▸ **WHAT YOU WILL DO**
Hand back the entries below exactly.

▸ **ENTRIES PROVIDED**
———

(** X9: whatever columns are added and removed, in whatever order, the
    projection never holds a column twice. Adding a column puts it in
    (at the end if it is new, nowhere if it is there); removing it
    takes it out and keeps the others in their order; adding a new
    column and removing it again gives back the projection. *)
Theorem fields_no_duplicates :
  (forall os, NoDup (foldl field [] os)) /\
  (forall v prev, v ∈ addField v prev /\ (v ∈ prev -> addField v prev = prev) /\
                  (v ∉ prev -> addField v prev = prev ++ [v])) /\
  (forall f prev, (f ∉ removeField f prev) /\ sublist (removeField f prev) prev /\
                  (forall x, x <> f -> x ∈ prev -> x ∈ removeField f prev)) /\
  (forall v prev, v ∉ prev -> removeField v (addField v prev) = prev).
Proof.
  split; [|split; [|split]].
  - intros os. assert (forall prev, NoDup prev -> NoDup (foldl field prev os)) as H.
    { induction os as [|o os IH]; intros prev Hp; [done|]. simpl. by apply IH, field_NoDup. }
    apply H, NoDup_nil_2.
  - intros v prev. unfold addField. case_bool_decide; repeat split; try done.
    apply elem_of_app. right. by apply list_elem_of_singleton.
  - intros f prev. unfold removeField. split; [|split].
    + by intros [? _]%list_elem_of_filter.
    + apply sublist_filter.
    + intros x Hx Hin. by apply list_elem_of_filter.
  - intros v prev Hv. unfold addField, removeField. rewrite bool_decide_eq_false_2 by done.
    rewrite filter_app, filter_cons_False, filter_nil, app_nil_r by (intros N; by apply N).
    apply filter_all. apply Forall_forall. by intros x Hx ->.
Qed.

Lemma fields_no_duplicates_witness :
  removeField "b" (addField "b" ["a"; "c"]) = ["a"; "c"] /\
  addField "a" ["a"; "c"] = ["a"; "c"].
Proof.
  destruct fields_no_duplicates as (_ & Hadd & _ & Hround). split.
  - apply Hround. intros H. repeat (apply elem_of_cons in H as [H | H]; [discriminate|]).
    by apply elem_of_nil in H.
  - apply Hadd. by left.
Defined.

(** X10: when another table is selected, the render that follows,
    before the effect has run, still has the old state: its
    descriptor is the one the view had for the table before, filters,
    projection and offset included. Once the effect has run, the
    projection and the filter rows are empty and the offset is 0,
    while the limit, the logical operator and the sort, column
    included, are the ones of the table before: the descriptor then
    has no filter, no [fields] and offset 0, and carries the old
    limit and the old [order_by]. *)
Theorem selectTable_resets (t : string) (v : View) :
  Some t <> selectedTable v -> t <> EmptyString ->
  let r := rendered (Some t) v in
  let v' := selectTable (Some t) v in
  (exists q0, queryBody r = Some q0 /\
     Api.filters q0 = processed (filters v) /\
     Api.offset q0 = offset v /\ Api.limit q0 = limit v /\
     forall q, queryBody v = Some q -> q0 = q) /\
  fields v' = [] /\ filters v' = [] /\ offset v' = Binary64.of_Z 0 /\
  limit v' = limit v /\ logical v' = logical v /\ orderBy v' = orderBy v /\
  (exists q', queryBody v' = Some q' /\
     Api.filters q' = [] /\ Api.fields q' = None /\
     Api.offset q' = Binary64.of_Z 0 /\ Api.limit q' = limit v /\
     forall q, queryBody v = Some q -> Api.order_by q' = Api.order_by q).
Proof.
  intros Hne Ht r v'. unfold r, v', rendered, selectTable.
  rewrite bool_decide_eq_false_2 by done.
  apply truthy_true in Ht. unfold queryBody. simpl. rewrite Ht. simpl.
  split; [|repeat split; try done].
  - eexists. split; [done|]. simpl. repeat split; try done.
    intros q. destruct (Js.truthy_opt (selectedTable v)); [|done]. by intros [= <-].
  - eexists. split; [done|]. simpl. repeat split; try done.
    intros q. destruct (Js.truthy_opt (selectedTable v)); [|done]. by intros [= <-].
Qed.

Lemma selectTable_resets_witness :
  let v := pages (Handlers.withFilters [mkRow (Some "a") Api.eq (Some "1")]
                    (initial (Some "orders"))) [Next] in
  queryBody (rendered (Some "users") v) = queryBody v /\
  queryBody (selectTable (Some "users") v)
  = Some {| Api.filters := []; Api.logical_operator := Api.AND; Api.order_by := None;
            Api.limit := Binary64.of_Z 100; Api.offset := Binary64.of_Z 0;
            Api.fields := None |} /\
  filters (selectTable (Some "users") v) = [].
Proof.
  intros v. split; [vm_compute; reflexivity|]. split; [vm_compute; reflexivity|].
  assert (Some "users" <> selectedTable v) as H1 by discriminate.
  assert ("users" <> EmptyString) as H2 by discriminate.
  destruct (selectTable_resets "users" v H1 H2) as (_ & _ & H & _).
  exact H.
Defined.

———

▸ **ANSWER SPACE**
(** X9: whatever columns are added and removed, in whatever order, the
    projection never holds a column twice. Adding a column puts it in
    (at the end if it is new, nowhere if it is there); removing it
    takes it out and keeps the others in their order; adding a new
    column and removing it again gives back the projection. *)
Theorem fields_no_duplicates :
  (forall os, NoDup (foldl field [] os)) /\
  (forall v prev, v ∈ addField v prev /\ (v ∈ prev -> addField v prev = prev) /\
                  (v ∉ prev -> addField v prev = prev ++ [v])) /\
  (forall f prev, (f ∉ removeField f prev) /\ sublist (removeField f prev) prev /\
                  (forall x, x <> f -> x ∈ prev -> x ∈ removeField f prev)) /\
  (forall v prev, v ∉ prev -> removeField v (addField v prev) = prev).
Proof.
  split; [|split; [|split]].
  - intros os. assert (forall prev, NoDup prev -> NoDup (foldl field prev os)) as H.
    { induction os as [|o os IH]; intros prev Hp; [done|]. simpl. by apply IH, field_NoDup. }
    apply H, NoDup_nil_2.
  - intros v prev. unfold addField. case_bool_decide; repeat split; try done.
    apply elem_of_app. right. by apply list_elem_of_singleton.
  - intros f prev. unfold removeField. split; [|split].
    + by intros [? _]%list_elem_of_filter.
    + apply sublist_filter.
    + intros x Hx Hin. by apply list_elem_of_filter.
  - intros v prev Hv. unfold addField, removeField. rewrite bool_decide_eq_false_2 by done.
    rewrite filter_app, filter_cons_False, filter_nil, app_nil_r by (intros N; by apply N).
    apply filter_all. apply Forall_forall. by intros x Hx ->.
Qed.

Lemma fields_no_duplicates_witness :
  removeField "b" (addField "b" ["a"; "c"]) = ["a"; "c"] /\
  addField "a" ["a"; "c"] = ["a"; "c"].
Proof.
  destruct fields_no_duplicates as (_ & Hadd & _ & Hround). split.
  - apply Hround. intros H. repeat (apply elem_of_cons in H as [H | H]; [discriminate|]).
    by apply elem_of_nil in H.
  - apply Hadd. by left.
Defined.

(** X10: when another table is selected, the render that follows,
    before the effect has run, still has the old state: its
    descriptor is the one the view had for the table before, filters,
    projection and offset included. Once the effect has run, the
    projection and the filter rows are empty and the offset is 0,
    while the limit, the logical operator and the sort, column
    included, are the ones of the table before: the descriptor then
    has no filter, no [fields] and offset 0, and carries the old
    limit and the old [order_by]. *)
Theorem selectTable_resets (t : string) (v : View) :
  Some t <> selectedTable v -> t <> EmptyString ->
  let r := rendered (Some t) v in
  let v' := selectTable (Some t) v in
  (exists q0, queryBody r = Some q0 /\
     Api.filters q0 = processed (filters v) /\
     Api.offset q0 = offset v /\ Api.limit q0 = limit v /\
     forall q, queryBody v = Some q -> q0 = q) /\
  fields v' = [] /\ filters v' = [] /\ offset v' = Binary64.of_Z 0 /\
  limit v' = limit v /\ logical v' = logical v /\ orderBy v' = orderBy v /\
  (exists q', queryBody v' = Some q' /\
     Api.filters q' = [] /\ Api.fields q' = None /\
     Api.offset q' = Binary64.of_Z 0 /\ Api.limit q' = limit v /\
     forall q, queryBody v = Some q -> Api.order_by q' = Api.order_by q).
Proof.
  intros Hne Ht r v'. unfold r, v', rendered, selectTable.
  rewrite bool_decide_eq_false_2 by done.
  apply truthy_true in Ht. unfold queryBody. simpl. rewrite Ht. simpl.
  split; [|repeat split; try done].
  - eexists. split; [done|]. simpl. repeat split; try done.
    intros q. destruct (Js.truthy_opt (selectedTable v)); [|done]. by intros [= <-].
  - eexists. split; [done|]. simpl. repeat split; try done.
    intros q. destruct (Js.truthy_opt (selectedTable v)); [|done]. by intros [= <-].
Qed.

Lemma selectTable_resets_witness :
  let v := pages (Handlers.withFilters [mkRow (Some "a") Api.eq (Some "1")]
                    (initial (Some "orders"))) [Next] in
  queryBody (rendered (Some "users") v) = queryBody v /\
  queryBody (selectTable (Some "users") v)
  = Some {| Api.filters := []; Api.logical_operator := Api.AND; Api.order_by := None;
            Api.limit := Binary64.of_Z 100; Api.offset := Binary64.of_Z 0;
            Api.fields := None |} /\
  filters (selectTable (Some "users") v) = [].
Proof.
  intros v. split; [vm_compute; reflexivity|]. split; [vm_compute; reflexivity|].
  assert (Some "users" <> selectedTable v) as H1 by discriminate.
  assert ("users" <> EmptyString) as H2 by discriminate.
  destruct (selectTable_resets "users" v H1 H2) as (_ & _ & H & _).
  exact H.
Defined.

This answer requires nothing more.